Tetraalkylcuprates(III): Formation, Association, and Intrinsic Reactivity
Jacs, 2012, DOI: 10.1021/ol203437a, 2012, 134 (1), pp 613–622 published on 01.01.2012
Tetraalkylcuprates are prototypical examples of organocopper(III) species, which remained elusive until their recent detection by NMR spectroscopy. In agreement with the NMR studies, the present electrospray ionization mass spectrometric experiments, as well as supporting electrical conductivity measurements, indicate that LiCuMe2·LiCN reacts with a series of alkyl halides RX. The resulting Li+Me2CuR(CN)− intermediates then afford the observable Me3CuR– tetraalkylcuprate anions upon Me/CN exchanges with added MeLi.
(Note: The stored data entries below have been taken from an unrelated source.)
(** * qinfer.perf_testing: the performance-testing harness

    A shallow embedding of [src/qinfer/perf_testing.py] (Python 2) and the
    properties of it that the specification states.

    Conventions of the embedding:
    - Python [float]s and NumPy [float64]s are exact rationals ([Q]); Python
      and NumPy integers are [Z].  Rounding and overflow are not modelled.
    - Exceptions are values of [exn]; a computation that may raise has a
      result in [exn + A].
    - Calls that leave the module (the clock, the model, the prior, the
      heuristic, the SMC updater, the dispatch capability, the task monitor)
      and the accesses to the shared fields of the progress thread are nodes
      of a program tree ([prog]); what they answer is chosen by whoever runs
      the tree.
    - Asynchronous [BaseException]s (KeyboardInterrupt, SystemExit) are not
      modelled: every [exn] is an instance of Python's [Exception]. *)

From Stdlib Require Import ZArith QArith Lia Sorted.
From stdpp Require Import base tactics option list strings.

Local Open Scope string_scope.
Local Open Scope list_scope.
Local Open Scope Z_scope.

(** ** Exceptions *)

Inductive exn : Type :=
| NameError (name : string)
| UnboundLocalError (name : string)
| ValueError (msg : string)
| IndexError (msg : string)
| TypeError (msg : string)
| AttributeError (msg : string)
| Exception (msg : string).

Definition result (A : Type) : Type := (exn + A)%type.

(** ** NumPy: scalar types, arrays of dimension at most two *)

Module np.

(** The two scalar types that [PERFORMANCE_DTYPE] uses. *)
Inductive dtype : Type := float | int.

(** A scalar stored in a field of a structured array. *)
Inductive scalar : Type :=
| F (q : Q)
| I (z : Z).

(** C-style conversion of a float to an integer: towards zero. *)
Definition trunc (q : Q) : Z := Z.quot (Qnum q) (Z.pos (Qden q)).

(** Conversion on assignment into a field of type [d]. *)
Definition astype (d : dtype) (v : scalar) : scalar :=
  match d, v with
  | float, I z => F (inject_Z z)
  | int, F q => I (trunc q)
  | _, _ => v
  end.

Definition zero (d : dtype) : scalar :=
  match d with float => F 0 | int => I 0 end.

(** Arrays: a 0-d array (or a plain Python number), a vector of shape
    [(n,)], a matrix of shape [(m, n)] stored by rows. *)
Inductive ndarray (A : Type) : Type :=
| Scalar (x : A)
| Vec (xs : list A)
| Mat (ncols : nat) (rows : list (list A)).
Arguments Scalar {A} x.
Arguments Vec {A} xs.
Arguments Mat {A} ncols rows.

Section Arrays.
Context {A : Type}.

(** Every row of a matrix has [ncols] entries. *)
Definition wf (a : ndarray A) : bool :=
  match a with
  | Mat n rows => forallb (fun r => Nat.eqb (length r) n) rows
  | _ => true
  end.

Definition ndim (a : ndarray A) : nat :=
  match a with Scalar _ => 0 | Vec _ => 1 | Mat _ _ => 2 end%nat.

(** [a.shape], as a list. *)
Definition shape (a : ndarray A) : list nat :=
  match a with
  | Scalar _ => []
  | Vec xs => [length xs]
  | Mat n rows => [length rows; n]
  end.

Definition size (a : ndarray A) : nat := foldr Nat.mul 1%nat (shape a).

(** The array seen as a matrix: missing leading axes have length one. *)
Definition rows2d (a : ndarray A) : list (list A) :=
  match a with
  | Scalar x => [[x]]
  | Vec xs => [xs]
  | Mat _ rows => rows
  end.

Definition dims2d (a : ndarray A) : nat * nat :=
  match a with
  | Scalar _ => (1, 1)
  | Vec xs => (1, length xs)
  | Mat n rows => (length rows, n)
  end%nat.

(** Back from a matrix of shape [(r, c)] to an array of [d] axes. *)
Definition of2d (d c : nat) (rows : list (list A)) : result (ndarray A) :=
  match d, rows with
  | O, [[x]] => inr (Scalar x)
  | S O, [xs] => inr (Vec xs)
  | S (S _), _ => inr (Mat c rows)
  | _, _ => inl (ValueError "shape mismatch")
  end.

(** Conversion of an array to a single scalar, as assignment into a
    scalar field does: only arrays of exactly one element convert. *)
Definition item (a : ndarray A) : result A :=
  match a with
  | Scalar x => inr x
  | Vec [x] => inr x
  | Mat 1 [[x]] => inr x
  | _ => inl (ValueError "setting an array element with a sequence.")
  end.

(** [a.ravel()]: the elements, row by row. *)
Definition ravel (a : ndarray A) : list A := concat (rows2d a).

(** Broadcasting of one axis: equal lengths, or one of them is 1. *)
Definition bdim (x y : nat) : option nat :=
  if Nat.eqb x y then Some x
  else if Nat.eqb x 1 then Some y
  else if Nat.eqb y 1 then Some x
  else None.

(** Stretch an axis of length one to length [n]. *)
Definition stretch {X} (n : nat) (l : list X) : list X :=
  match l with
  | [x] => repeat x n
  | _ => l
  end.
End Arrays.

Definition nd_map {A B} (f : A -> B) (a : ndarray A) : ndarray B :=
  match a with
  | Scalar x => Scalar (f x)
  | Vec xs => Vec (map f xs)
  | Mat n rows => Mat n (map (map f) rows)
  end.

Fixpoint zip_with2 {A B C} (f : A -> B -> C) (l : list A) (k : list B) : list C :=
  match l, k with
  | x :: l', y :: k' => f x y :: zip_with2 f l' k'
  | _, _ => []
  end.

(** Element-wise binary operation with broadcasting ([a - b], [a * b]). *)
Definition broadcast2 {A} (f : A -> A -> A) (a b : ndarray A) : result (ndarray A) :=
  if wf a && wf b then
    let '(ra, ca) := dims2d a in
    let '(rb, cb) := dims2d b in
    match bdim ra rb, bdim ca cb with
    | Some r, Some c =>
        let a' := stretch r (map (stretch c) (rows2d a)) in
        let b' := stretch r (map (stretch c) (rows2d b)) in
        of2d (Nat.max (ndim a) (ndim b)) c (zip_with2 (zip_with2 f) a' b')
    | _, _ => inl (ValueError "operands could not be broadcast together")
    end
  else inl (ValueError "ragged array").

(** [a - b] *)
Definition subtract (a b : ndarray Q) : result (ndarray Q) := broadcast2 Qminus a b.

(** [a ** 2] *)
Definition square (a : ndarray Q) : ndarray Q := nd_map (fun x => Qpower x 2) a.

(** Sum of products of two sequences of the same length. *)
Definition inner (xs ys : list Q) : Q :=
  foldr Qplus 0%Q (zip_with2 Qmult xs ys).

(** Column [j] of a matrix given by rows. *)
Definition column (j : nat) (rows : list (list Q)) : list Q :=
  map (fun r => nth j r 0%Q) rows.

(** [np.dot(a, b)] *)
Definition dot (a b : ndarray Q) : result (ndarray Q) :=
  if wf a && wf b then
    match a, b with
    | Scalar _, _ | _, Scalar _ => broadcast2 Qmult a b
    | Vec xs, Vec ys =>
        if Nat.eqb (length xs) (length ys) then inr (Scalar (inner xs ys))
        else inl (ValueError "shapes not aligned")
    | Mat n rows, Vec ys =>
        if Nat.eqb n (length ys) then inr (Vec (map (fun r => inner r ys) rows))
        else inl (ValueError "shapes not aligned")
    | Vec xs, Mat c rows =>
        if Nat.eqb (length xs) (length rows)
        then inr (Vec (map (fun j => inner xs (column j rows)) (seq 0 c)))
        else inl (ValueError "shapes not aligned")
    | Mat n rows, Mat c rows' =>
        if Nat.eqb n (length rows')
        then inr (Mat c (map (fun r => map (fun j => inner r (column j rows')) (seq 0 c)) rows))
        else inl (ValueError "shapes not aligned")
    end
  else inl (ValueError "ragged array").

End np.

Import np.

(** ** Structured arrays ([np.zeros(shape, dtype=[(name, type), ...])]) *)

Definition fields : Type := list (string * dtype).

(** One element of a structured array: the fields in declaration order. *)
Definition row : Type := list (string * scalar).

(** One-dimensional structured array. *)
Record recarray : Type := mk_recarray {
  ra_dtype : fields;
  ra_rows : list row
}.

(** Two-dimensional structured array of shape [(length ra2_rows, ra2_ncols)]. *)
Record recarray2 : Type := mk_recarray2 {
  ra2_dtype : fields;
  ra2_ncols : nat;
  ra2_rows : list (list row)
}.

Definition zero_row (dt : fields) : row := map (fun f => (f.1, zero f.2)) dt.

Definition names_of (dt : fields) : list string := map fst dt.

(** A structured dtype cannot name a field twice. *)
Definition valid_dtype (dt : fields) : bool := bool_decide (NoDup (names_of dt)).

(** [np.zeros((n,), dtype=dt)] *)
Definition zeros (n : Z) (dt : fields) : result recarray :=
  if n <? 0 then inl (ValueError "negative dimensions are not allowed")
  else if valid_dtype dt
       then inr (mk_recarray dt (repeat (zero_row dt) (Z.to_nat n)))
       else inl (ValueError "field occurs more than once").

(** [np.zeros((m, n), dtype=dt)] *)
Definition zeros2 (m n : Z) (dt : fields) : result recarray2 :=
  if (m <? 0) || (n <? 0) then inl (ValueError "negative dimensions are not allowed")
  else if valid_dtype dt
       then inr (mk_recarray2 dt (Z.to_nat n)
                   (repeat (repeat (zero_row dt) (Z.to_nat n)) (Z.to_nat m)))
       else inl (ValueError "field occurs more than once").

Fixpoint assoc {V} (name : string) (l : list (string * V)) : option V :=
  match l with
  | [] => None
  | (n, v) :: l' => if String.eqb n name then Some v else assoc name l'
  end.

(** The row with field [name] replaced. *)
Definition set_field (name : string) (x : scalar) (r : row) : row :=
  map (fun f => if String.eqb f.1 name then (f.1, x) else f) r.

(** [a[idx][name] = v]: the value must convert to one scalar, which is cast
    to the type of the field. *)
Definition setitem (a : recarray) (idx : nat) (name : string) (v : ndarray scalar)
  : result recarray :=
  match ra_rows a !! idx with
  | None => inl (IndexError "index out of bounds")
  | Some r =>
      match assoc name (ra_dtype a) with
      | None => inl (ValueError "no field of name")
      | Some d =>
          match item v with
          | inl e => inl e
          | inr x =>
              inr (mk_recarray (ra_dtype a)
                     (<[idx := set_field name (astype d x) r]> (ra_rows a)))
          end
      end
  end.

(** Assignment of one structured element to another of a different dtype,
    as NumPy did it up to version 1.12: field by field, by name; a field the
    source lacks becomes zero. *)
Definition cast_row (dst : fields) (src : row) : row :=
  map (fun f => (f.1, match assoc f.1 src with
                      | Some x => astype f.2 x
                      | None => zero f.2
                      end)) dst.
(** * A shallow embedding of reg_alloc.c

    The file models [doRegisterAllocation] (src/reg_alloc.c), the
    target-independent linear-scan register allocator: the vreg liveness scan
    (stage 1), the rreg hard-range scan (stage 2), spill-slot assignment
    (stage 3) and the instruction loop of stage 5 as far as the source goes
    (sanity checks and expiry of dead bindings).

    Conventions.
    - The C type [Int] is modelled by [Z].  Every value the function computes
      is an instruction index, an index plus one, [-1], or a slot number below
      [N_SPILL64S] times eight; none of them leaves the range of [Int] as
      long as [8 * N_SPILL64S] is in it.
    - An array is a [list]; [aget] and [aset] read and write it at a [Z] index.
    - [panic] and a failing [assert] end the run: they are the [Fatal] results
      of the [Result] monad, each with the diagnostic of its source line.
    - The loops [for (x = 0; x < n; x++)] are [for_loop]/[for_each]; a
      [continue] is an early [Ok] of the loop body.
    - What the function reads before writing it (a variable, the contents of
      a fresh [malloc] block) is an input of the model, [Indeterminate]. *)

From Stdlib Require Import ZArith Lia String.
From stdpp Require Import base tactics option list.

Local Open Scope Z_scope.
(** * Coverage gutters: aggregation and classification engine

    A shallow embedding of the two core classes of the extension:

    - [Renderer]: [filterCoverage], [filterLineCoverage],
      [filterBranchCoverage], [setsToRanges];
    - [CoverageParser] (files/filesloader.ts): [filesToSections],
      [addSections], the four extractors, [mergeSections],
      [mergeLineCoverage], [mergeBranchCoverage], [handleError].

    Conventions of the embedding.

    - JavaScript numbers that hold line numbers and counters are integers,
      modelled as [Z]; [x > 0] is [0 <? x], [x === 0] is [x =? 0].
    - A JavaScript [Set<number>] is a [gset Z]; [add] is union with a
      singleton, [delete] is difference with a singleton, [has] is
      membership.  A [Map<string, Section>] is a [gmap string CovSection].
    - Methods that mutate the [coverageSets] object in place are functions
      from the state before to the state after.
    - The optional members [lines] and [branches] of a section are options;
      reading [.details] of a missing member raises a TypeError, which the
      merge functions report as [None].
    - A value thrown or passed as an error by a parser is an [Error] object,
      a string or [null]/[undefined]: the callbacks declare [Error], but
      nothing checks it, and assigning [.message] raises a TypeError on the
      other two. *)

From Stdlib Require Import ZArith List Bool Lia.
From stdpp Require Import base gmap sets list strings pretty.

Local Open Scope Z_scope.

(** ** Section model (the shape produced by the parsers) *)

Module LineDetail.
Record t := mk { line : Z; hit : Z }.
End LineDetail.

Module BranchDetail.
Record t := mk { line : Z; block : Z; branch : Z; taken : Z }.
End BranchDetail.

Module FunctionDetail.
Record t := mk { name : string; line : Z; hit : Z }.
End FunctionDetail.

Module Lines.
Record t := mk { details : list LineDetail.t; hit : Z; found : Z }.
End Lines.

Module Branches.
Record t := mk { details : list BranchDetail.t; hit : Z; found : Z }.
End Branches.

Module Functions.
Record t := mk { details : list FunctionDetail.t; hit : Z; found : Z }.
End Functions.

(** [Section] of lcov-parse.  The engine reads [title], [file], [lines] and
    [branches]; [functions] is carried along untouched. *)
Record CovSection := mkSection {
  title : string;
  file : string;
  lines : option Lines.t;
  functions : option Functions.t;
  branches : option Branches.t;
}.
Definition feesChunk : Chunk := sampleChunk "B.Tech fees are 8 lakhs." (61 # 100).
Definition weatherChunk : Chunk := sampleChunk "B.Tech fees are 8 lakhs." (4 # 100).

Definition feesQuestion : list N :=
  Js.lit "What are the fees for the B.Tech program?".
Definition weatherQuestion : list N := Js.lit "What's the weather today?".

(** A channel that is open, before anything was sent. *)
Definition openLink : Link :=
  {| dataChannelRef := Some RsOpen; hasGreetedRef := false; sent := [];
     timers := [] |}.

Definition emptyPrewarm : Prewarm :=
  {| prewarmCacheRef := ∅; prewarmAbortRef := false; aborts := 0 |}.

(** The endpoint in front of a store that holds [feesChunk] for the fees
    question and answers everything else with [weatherChunk]. *)
Definition sampleFetch (request : NetRequest) : FetchOutcome :=
  match request with
  | RagContextFetch question _ _ _ _ =>
      if bool_decide (question = feesQuestion)
      then Resolved (gate [feesChunk])
      else Resolved (gate [weatherChunk])
  | SaveFetch _ _ _ => Rejected (Error (Js.lit "not a retrieval request"))
  end.

(** The prewarm refs after [prewarmContext] ran on a question. *)
Definition prewarmedWith (question : list N) : Prewarm :=
  fst (prewarmContext sampleFetch None None (Some question) openLink emptyPrewarm).

(** A connected chat with one exchange and a prewarmed entry. *)
Definition sampleChat : VoiceChat :=
  {| retry := {| retryCountRef := 2;
                 retryTimeoutRef := Some {| delay := 4000; attempt := 2 |};
                 scheduled := [{| delay := 2000; attempt := 1 |};
                               {| delay := 4000; attempt := 2 |}];
                 error_state := None |};
     transcript :=
       {| currentUserMessageRef := feesQuestion;
          currentAssistantMessageRef := Js.lit "8 lakhs only";
          conversationMessagesRef :=
            [{| role := User; msg_content := feesQuestion;
                createdAt := Js.lit "2025-01-01T00:00:00.000Z" |};
             {| role := Assistant; msg_content := Js.lit "8 lakhs only";
                createdAt := Js.lit "2025-01-01T00:00:02.000Z" |}] |};
     link := {| dataChannelRef := Some RsOpen; hasGreetedRef := true;
                sent := [greetingTrigger]; timers := [] |};
     prewarm := prewarmedWith feesQuestion;
     pcRef := Some {| connectionState := PcConnected;
                      iceConnectionState := PcConnected |};
     streamRef := true;
     listeners := true;
     speechRecognitionRef := true;
     isConnected := true;
     isConnecting := false;
     isRecording := false;
     isPlaying := false;
     interimTranscript := [];
     conversationMessages := [];
     sessionId := Some (Js.lit "voice-1");
     requests := [];
     cleanups := 0;
     conversationEnded := [] |}.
In contrast, the reactions of LiCuMe2·LiCN with neopentyl iodide and various aryl halides give rise to halogen–copper exchanges. Concentration- and solvent-dependent studies suggest that lithium tetraalkylcuprates are not fully dissociated in ethereal solvents, but partly form Li+Me3CuR– contact ion pairs and presumably also triple ions LiMe6Cu2R2–. According to theoretical calculations, these triple ions consist of two square-planar Me3CuR– subunits binding to a central Li+ ion. Upon fragmentation in the gas phase, the mass-selected Me3CuR– anions undergo reductive elimination, yielding both the cross-coupling products MeR and the homocoupling product Me2. The branching between these two fragmentation channels markedly depends on the nature of the alkyl substituent R. The triple ions LiMe6Cu2R2– (as well as their mixed analogues LiMe6Cu2R(R′)−) also afford both cross-coupling and homocoupling products upon fragmentation, but strongly favor the former. On the basis of theoretical calculations, we rationalize this prevalence of cross-coupling by the preferential interaction of the central Li+ ion of the triple ions with two Me groups of each Me3CuR– subunit, which thereby effectively blocks the homocoupling channel. Our results thus show how a Li+ counterion can alter the reactivity of an organocopper species at the molecular level.